Ensuring a good high school experience while your clique is slowly slipping away can be difficult to handle. Some may even call it a mid-life crisis. Although all of these accusations may be true, Woodland students have their own take on the high school experience. Their friendships have gone upside down and back around again, but it seems that when the coaster finally comes to a stop and more passengers get on it starts to feel a little more hopeful.
Freshman, Ashlee Alves, 15, came into high school with a close-knit group of friends that have slowly disconnected over time,
“I have lost contact with a few of my old friends, but it was only because I realized they weren’t good friends to have.”
Being wise and realizing that this clique wasn’t for her, she went out in search of new friends which she happened to stumble upon.
“I’ve made friends with some upperclassmen which I really like and are much better friends for me than the old ones that I’ve lost touch with,” Alves explains, “but I’ve also reconnected with people I used to talk too and they’ve grown so they’re better people now.”
Friends are confusing. They mislead you and they can even use you for their ulterior motives. Senior, Justin Raymond, 17, started to abandon his clique in sophomore year and is much happier now.
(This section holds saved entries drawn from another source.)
Lemma plain_nonzero a : plain a -> isZeroAddress a = false.
Proof.
  intros [Hl Hz]. unfold isZeroAddress. destruct (forallb _ a) eqn:E; [|done]. exfalso. apply Hz.
  transitivity (replicate (length a) x00).
  { clear Hl Hz. induction a as [|b a IH]; [done|]. cbn in E. apply andb_true_iff in E as [->%bool_decide_eq_true E].
    cbn [length replicate]. f_equal. by apply IH. }
  unfold ethZeroAddress. f_equal. unfold zlen, EthereumTypeAddressDescriptorLen in Hl. lia.
Qed.

Lemma plain_zlen a : plain a -> zlen a <> 0.
Proof. intros [-> _]. done. Qed.

(** An address that is parsed has the length of one. *)
Definition desc_ok (o : option bytes) : Prop := forall d, o = Some d -> zlen d = EthereumTypeAddressDescriptorLen.

Lemma addressBytes_plain a o : plain a -> desc_ok o -> addressBytes (default [] o) = a <-> o = Some a.
Proof.
  intros [Hl Hz] Ho. destruct o as [d|]; cbn [default]; unfold Datatypes.id.
  - rewrite addressBytes_id by (by apply Ho). split; congruence.
  - split; [|done]. intros <-. by destruct Hz.
Qed.

Record matched (evs : list ethEvent) (ops : list undoOp) : Prop := {
  mt_coins i : sumZ (coinCount i) evs = sumZ (coinUndoCount i) ops;
  mt_ids id : id ∈ map ev_btxID evs <-> id ∈ map un_btxID ops;
  mt_shown : evs <> [] -> 0 < sumZ (coinCount false) evs + sumZ (coinCount true) evs \/ Exists (fun ev => ev_contract ev <> None) evs;
}.

Lemma coinCount_nonneg i ev : 0 <= coinCount i ev.
Proof. unfold coinCount. repeat case_match; lia. Qed.

Lemma coins_nonneg i evs : 0 <= sumZ (coinCount i) evs.
Proof. apply sumZ_nonneg, Forall_true. intros ev. apply coinCount_nonneg. Qed.

Lemma matched_nil : matched [] [].
Proof. split; done. Qed.

Lemma matched_app e1 e2 o1 o2 : matched e1 o1 -> matched e2 o2 -> matched (e1 ++ e2) (o1 ++ o2).
Proof.
  intros [A1 A2 A3] [B1 B2 B3]. split.
  - intros i. rewrite !sumZ_app. by rewrite A1, B1.
  - intros id. rewrite !map_app, !elem_of_app. by rewrite A2, B2.
  - intros Hne. rewrite !sumZ_app. pose proof (coins_nonneg false e1).
    pose proof (coins_nonneg true e1). pose proof (coins_nonneg false e2).
    pose proof (coins_nonneg true e2).
    destruct e1 as [|ev e1]; [destruct (B3 Hne); [left; lia|right; by apply Exists_app; right]|].
    destruct (A3 ltac:(done)); [left; lia|right; by apply Exists_app; left].
Qed.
“I fell into the wrong group of people when I first started going to school here at Woodland,” Raymond reveals, “but I transitioned to a more stable group of friends. My high school experience is much better with the friends in my life now.”
Sophomore Sara Strileckis was faced with the question of her changing clique. She felt the same way as the previous students and it seems that most students start to switch groups after already being in high school for a year.
“In my first year of Woodland, I had a friend group of only people in my grade and never connected with anyone else in the school, “Strileckis said, “but this year I found new friends and I have a better relationship with my school and the new people I am around.”
Being an upperclassmen doesn’t just mean that you’ve lost more friends because you’ve been in high school longer. It can also mean that they’ve seen visible cliques around the school as well, such as the jocks, the overachievers, the nerds, and so many more labels it’s hard to count them all.
Cliques are like earthquakes. Sometimes the ground shakes so horribly that people are split apart, but after it’s over the smoke clears and the birds chirp. There’s someone else waiting and greeting you. Maybe they’re better or maybe their worse, but that’s all part of the experience. The only thing that we high schooler’s have to do is sit back and enjoy it.